### WORK TASK
Scan the listing below for the word "destruct", then copy each line that has it.

### EXTRACTED INFORMATION

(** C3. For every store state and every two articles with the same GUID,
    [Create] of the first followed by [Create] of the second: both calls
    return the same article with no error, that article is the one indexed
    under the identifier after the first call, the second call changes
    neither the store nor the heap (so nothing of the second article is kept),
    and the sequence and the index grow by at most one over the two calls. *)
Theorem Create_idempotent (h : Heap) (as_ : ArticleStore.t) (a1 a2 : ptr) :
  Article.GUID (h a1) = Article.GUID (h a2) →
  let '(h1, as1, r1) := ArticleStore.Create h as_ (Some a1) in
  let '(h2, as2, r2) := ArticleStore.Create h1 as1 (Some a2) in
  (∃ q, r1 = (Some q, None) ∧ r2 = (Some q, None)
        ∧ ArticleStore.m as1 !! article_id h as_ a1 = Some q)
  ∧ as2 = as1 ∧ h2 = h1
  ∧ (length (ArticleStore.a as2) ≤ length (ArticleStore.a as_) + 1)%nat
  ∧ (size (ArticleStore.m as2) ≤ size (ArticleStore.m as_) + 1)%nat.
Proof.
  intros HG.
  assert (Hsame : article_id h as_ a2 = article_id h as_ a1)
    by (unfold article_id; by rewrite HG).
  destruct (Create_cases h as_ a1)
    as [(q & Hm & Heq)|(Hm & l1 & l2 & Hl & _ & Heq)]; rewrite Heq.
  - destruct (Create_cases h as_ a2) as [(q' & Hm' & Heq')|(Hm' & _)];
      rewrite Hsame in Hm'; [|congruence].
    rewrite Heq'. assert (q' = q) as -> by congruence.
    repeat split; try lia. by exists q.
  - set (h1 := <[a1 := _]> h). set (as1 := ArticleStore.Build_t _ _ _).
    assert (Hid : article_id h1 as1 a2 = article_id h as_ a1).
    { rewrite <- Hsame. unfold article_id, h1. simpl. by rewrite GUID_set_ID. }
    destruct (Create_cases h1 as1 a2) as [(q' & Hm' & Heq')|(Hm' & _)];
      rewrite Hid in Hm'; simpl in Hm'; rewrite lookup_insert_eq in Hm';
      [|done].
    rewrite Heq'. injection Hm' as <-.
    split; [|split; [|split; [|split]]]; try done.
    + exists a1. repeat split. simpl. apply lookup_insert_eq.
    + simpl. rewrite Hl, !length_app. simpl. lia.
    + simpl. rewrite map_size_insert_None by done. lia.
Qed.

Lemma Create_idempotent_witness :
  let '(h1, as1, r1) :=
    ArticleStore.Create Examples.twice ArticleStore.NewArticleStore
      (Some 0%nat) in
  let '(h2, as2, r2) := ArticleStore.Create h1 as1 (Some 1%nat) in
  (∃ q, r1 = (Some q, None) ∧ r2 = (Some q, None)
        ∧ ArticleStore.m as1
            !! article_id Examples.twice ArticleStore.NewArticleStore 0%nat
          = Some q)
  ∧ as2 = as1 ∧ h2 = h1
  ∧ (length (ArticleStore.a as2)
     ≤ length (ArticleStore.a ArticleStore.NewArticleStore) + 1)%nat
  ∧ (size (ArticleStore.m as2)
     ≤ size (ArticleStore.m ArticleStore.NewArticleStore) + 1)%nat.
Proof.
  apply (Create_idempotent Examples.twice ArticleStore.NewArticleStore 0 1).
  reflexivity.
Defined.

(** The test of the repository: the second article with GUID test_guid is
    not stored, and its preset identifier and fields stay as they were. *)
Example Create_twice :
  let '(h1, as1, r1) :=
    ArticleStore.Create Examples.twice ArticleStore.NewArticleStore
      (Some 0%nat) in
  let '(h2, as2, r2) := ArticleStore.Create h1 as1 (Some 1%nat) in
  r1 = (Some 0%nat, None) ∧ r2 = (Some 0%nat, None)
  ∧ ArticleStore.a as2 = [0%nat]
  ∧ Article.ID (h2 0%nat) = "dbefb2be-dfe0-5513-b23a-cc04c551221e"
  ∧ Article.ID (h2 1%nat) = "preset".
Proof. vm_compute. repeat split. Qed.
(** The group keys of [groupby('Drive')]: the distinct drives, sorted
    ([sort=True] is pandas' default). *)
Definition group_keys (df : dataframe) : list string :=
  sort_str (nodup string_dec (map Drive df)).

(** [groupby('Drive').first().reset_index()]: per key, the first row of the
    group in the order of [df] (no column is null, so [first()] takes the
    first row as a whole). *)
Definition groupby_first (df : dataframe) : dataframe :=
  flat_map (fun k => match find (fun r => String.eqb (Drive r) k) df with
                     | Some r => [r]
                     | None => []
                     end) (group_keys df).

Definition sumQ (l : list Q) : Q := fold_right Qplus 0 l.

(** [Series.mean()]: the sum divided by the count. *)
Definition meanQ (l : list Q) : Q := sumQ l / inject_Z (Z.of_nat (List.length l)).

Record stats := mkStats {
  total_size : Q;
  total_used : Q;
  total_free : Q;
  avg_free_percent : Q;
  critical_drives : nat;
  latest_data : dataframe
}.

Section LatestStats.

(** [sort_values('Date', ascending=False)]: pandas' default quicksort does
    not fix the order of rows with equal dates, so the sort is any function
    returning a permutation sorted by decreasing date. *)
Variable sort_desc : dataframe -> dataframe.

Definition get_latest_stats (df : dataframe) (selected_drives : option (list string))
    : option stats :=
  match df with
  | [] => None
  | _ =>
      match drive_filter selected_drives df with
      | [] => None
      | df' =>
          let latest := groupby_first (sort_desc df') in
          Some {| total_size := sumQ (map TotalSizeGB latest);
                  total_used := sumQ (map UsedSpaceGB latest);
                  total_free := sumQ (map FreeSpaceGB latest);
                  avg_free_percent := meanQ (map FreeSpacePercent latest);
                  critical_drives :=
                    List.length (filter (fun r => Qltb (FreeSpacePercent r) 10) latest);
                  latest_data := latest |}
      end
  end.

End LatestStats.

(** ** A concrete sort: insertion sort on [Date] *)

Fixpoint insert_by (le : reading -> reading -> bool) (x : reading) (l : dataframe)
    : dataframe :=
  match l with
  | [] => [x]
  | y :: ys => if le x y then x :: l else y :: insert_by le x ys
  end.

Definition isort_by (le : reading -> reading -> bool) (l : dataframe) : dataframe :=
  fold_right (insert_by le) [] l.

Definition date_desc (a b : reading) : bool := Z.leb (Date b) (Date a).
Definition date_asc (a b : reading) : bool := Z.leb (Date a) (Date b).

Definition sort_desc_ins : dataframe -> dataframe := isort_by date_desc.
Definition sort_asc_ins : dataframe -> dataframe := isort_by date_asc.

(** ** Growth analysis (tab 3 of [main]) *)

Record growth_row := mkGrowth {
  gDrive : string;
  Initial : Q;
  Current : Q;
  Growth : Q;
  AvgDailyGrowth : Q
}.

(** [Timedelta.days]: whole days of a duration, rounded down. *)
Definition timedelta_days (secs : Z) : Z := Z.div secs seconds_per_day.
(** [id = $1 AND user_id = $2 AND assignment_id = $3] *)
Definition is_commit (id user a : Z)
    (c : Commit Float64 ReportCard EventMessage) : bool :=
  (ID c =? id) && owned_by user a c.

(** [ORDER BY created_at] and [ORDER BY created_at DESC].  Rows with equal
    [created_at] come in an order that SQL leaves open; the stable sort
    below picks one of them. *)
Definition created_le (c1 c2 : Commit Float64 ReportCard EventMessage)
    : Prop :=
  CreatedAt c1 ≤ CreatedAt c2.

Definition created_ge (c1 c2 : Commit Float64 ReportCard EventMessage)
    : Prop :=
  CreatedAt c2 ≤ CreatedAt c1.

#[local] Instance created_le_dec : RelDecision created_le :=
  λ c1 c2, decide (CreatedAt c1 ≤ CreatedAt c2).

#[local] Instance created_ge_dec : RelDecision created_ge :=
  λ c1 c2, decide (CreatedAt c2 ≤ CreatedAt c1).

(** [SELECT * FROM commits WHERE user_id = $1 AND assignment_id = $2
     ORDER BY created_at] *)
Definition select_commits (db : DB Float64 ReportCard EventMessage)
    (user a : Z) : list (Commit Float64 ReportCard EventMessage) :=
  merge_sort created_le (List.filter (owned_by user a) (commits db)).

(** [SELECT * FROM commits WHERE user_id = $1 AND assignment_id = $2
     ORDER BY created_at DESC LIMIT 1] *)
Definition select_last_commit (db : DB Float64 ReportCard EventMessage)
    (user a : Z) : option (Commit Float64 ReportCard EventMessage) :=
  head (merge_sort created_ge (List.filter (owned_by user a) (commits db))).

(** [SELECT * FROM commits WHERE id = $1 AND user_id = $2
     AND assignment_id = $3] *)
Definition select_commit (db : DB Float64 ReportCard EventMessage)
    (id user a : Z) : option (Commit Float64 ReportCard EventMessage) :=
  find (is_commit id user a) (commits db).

### RESPONSE FOR THIS EXERCISE
  destruct (Create_cases h as_ a1)
  - destruct (Create_cases h as_ a2) as [(q' & Hm' & Heq')|(Hm' & _)];
    destruct (Create_cases h1 as1 a2) as [(q' & Hm' & Heq')|(Hm' & _)];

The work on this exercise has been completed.